§ **WHAT IS BEING ASKED**: Given the records below, would you repeat exactly the lines that begin at the one containing "A shallow embedding" and end at the one containing "cell per column.", inclusive?

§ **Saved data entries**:
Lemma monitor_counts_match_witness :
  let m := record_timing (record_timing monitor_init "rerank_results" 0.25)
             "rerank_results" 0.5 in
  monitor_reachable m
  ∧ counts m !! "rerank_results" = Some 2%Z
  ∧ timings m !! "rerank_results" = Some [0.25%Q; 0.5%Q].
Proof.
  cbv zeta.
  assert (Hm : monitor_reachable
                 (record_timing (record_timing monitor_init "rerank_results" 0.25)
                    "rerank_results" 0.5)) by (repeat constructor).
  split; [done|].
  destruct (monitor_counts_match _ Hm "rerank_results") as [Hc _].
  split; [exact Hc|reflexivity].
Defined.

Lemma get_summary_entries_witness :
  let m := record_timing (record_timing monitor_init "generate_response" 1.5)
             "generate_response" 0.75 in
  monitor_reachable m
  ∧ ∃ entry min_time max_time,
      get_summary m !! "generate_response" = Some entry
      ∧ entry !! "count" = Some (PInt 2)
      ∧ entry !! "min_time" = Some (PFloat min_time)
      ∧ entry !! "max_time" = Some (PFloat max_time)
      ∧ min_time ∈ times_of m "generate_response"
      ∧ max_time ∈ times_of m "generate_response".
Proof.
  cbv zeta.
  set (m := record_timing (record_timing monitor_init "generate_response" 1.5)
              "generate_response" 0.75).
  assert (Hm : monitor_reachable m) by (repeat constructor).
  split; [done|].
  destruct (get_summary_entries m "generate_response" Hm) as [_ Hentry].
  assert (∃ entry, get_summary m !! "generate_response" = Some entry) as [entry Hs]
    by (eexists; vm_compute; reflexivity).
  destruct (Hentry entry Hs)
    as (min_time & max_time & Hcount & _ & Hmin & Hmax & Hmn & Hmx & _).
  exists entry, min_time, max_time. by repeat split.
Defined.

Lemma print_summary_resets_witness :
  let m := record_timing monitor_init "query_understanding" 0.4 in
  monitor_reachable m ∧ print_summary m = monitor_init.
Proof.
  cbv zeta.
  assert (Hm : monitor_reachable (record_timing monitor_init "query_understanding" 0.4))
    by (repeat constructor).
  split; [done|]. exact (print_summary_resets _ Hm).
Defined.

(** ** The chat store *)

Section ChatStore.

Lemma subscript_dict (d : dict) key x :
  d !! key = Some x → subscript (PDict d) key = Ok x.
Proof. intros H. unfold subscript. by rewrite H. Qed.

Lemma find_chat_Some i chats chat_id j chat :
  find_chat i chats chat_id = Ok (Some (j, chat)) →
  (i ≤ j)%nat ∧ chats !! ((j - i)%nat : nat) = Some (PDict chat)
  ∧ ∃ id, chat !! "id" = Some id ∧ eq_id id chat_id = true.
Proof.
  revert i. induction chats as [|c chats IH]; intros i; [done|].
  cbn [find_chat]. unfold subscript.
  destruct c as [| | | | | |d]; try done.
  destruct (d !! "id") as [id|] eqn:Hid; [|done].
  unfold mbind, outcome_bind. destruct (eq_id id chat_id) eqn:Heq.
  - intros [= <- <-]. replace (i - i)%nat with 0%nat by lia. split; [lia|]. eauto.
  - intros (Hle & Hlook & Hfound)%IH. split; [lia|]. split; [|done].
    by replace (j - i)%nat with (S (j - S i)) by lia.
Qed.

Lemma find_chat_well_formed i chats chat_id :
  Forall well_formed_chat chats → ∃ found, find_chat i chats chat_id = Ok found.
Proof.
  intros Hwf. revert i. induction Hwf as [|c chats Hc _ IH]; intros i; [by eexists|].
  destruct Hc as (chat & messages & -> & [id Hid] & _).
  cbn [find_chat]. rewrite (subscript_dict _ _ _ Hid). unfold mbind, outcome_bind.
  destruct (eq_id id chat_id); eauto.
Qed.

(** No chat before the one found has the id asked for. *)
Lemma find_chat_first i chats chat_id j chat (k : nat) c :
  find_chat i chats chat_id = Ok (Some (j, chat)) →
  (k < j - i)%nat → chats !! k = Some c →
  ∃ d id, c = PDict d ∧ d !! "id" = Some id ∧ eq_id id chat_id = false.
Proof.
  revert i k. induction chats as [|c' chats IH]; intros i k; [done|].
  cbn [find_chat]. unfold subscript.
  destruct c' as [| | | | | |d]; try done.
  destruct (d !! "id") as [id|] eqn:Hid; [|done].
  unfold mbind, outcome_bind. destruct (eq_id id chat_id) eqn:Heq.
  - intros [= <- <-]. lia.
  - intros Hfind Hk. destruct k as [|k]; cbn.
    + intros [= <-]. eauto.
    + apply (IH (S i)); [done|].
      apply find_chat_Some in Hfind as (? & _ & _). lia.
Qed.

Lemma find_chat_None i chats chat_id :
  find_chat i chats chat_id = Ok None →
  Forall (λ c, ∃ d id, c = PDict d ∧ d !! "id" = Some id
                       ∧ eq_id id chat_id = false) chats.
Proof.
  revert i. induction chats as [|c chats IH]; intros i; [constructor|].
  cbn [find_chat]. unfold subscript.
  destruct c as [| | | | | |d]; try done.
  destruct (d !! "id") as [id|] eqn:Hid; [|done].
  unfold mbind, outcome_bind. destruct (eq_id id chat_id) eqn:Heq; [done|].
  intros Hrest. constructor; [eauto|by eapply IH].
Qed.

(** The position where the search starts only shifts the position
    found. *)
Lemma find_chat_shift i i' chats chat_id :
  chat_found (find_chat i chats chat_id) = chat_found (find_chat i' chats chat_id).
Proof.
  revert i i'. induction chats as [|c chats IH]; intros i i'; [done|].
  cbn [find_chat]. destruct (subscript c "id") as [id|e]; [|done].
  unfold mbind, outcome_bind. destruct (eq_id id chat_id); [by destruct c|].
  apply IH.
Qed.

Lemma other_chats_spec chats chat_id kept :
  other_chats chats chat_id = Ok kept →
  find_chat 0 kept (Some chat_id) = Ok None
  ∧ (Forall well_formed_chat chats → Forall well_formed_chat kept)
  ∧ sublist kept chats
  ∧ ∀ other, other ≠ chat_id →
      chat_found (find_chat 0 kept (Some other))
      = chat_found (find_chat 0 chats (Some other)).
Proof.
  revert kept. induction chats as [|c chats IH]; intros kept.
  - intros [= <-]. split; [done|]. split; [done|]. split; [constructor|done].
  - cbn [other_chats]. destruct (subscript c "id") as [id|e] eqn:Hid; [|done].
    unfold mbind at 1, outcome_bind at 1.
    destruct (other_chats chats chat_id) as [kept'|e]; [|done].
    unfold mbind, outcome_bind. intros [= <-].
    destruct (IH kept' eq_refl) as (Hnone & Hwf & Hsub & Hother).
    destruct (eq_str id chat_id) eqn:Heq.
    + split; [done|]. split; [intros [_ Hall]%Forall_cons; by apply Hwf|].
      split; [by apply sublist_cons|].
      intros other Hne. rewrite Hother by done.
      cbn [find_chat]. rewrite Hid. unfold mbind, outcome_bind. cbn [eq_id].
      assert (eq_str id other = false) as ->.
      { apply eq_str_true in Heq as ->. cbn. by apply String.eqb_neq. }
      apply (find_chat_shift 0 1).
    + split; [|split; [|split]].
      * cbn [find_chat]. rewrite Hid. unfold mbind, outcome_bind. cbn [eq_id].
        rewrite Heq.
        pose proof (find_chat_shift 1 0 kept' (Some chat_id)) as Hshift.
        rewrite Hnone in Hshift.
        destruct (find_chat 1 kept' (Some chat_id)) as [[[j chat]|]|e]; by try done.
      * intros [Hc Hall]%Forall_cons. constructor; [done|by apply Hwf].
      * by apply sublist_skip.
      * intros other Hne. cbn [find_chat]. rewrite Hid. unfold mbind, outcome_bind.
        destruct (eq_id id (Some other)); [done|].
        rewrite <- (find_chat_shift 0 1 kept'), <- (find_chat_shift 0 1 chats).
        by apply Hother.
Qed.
==
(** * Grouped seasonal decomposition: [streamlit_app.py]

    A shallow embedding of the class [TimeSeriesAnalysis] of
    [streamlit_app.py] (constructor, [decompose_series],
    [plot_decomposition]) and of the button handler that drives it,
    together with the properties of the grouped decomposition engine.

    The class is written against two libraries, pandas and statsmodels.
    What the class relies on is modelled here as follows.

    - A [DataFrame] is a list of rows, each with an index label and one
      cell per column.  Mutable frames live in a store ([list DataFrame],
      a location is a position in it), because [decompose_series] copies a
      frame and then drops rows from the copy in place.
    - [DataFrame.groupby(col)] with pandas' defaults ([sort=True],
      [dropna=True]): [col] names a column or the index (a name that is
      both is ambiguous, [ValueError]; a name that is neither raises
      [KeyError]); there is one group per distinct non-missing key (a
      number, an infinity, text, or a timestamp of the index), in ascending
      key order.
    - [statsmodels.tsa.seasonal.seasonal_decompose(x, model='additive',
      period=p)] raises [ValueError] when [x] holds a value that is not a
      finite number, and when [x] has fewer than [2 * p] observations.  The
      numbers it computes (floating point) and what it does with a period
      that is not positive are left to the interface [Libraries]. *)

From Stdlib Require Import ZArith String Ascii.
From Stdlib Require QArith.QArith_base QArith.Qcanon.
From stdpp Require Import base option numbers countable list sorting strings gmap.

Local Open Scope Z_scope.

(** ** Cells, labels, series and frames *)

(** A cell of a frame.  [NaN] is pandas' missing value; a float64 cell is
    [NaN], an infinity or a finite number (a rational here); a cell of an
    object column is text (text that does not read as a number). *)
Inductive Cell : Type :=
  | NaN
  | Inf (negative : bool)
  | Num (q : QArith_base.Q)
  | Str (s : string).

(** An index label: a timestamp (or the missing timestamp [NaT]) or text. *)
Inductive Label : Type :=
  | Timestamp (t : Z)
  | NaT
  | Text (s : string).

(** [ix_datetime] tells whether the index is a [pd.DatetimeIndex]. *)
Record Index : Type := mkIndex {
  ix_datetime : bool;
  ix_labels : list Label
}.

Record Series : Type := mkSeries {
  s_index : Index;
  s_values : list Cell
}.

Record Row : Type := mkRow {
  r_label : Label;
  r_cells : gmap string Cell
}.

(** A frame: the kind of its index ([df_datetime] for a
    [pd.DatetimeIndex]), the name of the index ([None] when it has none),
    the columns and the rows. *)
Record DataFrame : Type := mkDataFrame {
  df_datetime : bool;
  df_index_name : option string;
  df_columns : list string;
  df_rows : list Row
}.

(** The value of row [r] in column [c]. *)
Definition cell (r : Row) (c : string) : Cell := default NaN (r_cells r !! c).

§ **WRITTEN ANSWER**:
    A shallow embedding of the class [TimeSeriesAnalysis] of
    [streamlit_app.py] (constructor, [decompose_series],
    [plot_decomposition]) and of the button handler that drives it,
    together with the properties of the grouped decomposition engine.

    The class is written against two libraries, pandas and statsmodels.
    What the class relies on is modelled here as follows.

    - A [DataFrame] is a list of rows, each with an index label and one
      cell per column.  Mutable frames live in a store ([list DataFrame],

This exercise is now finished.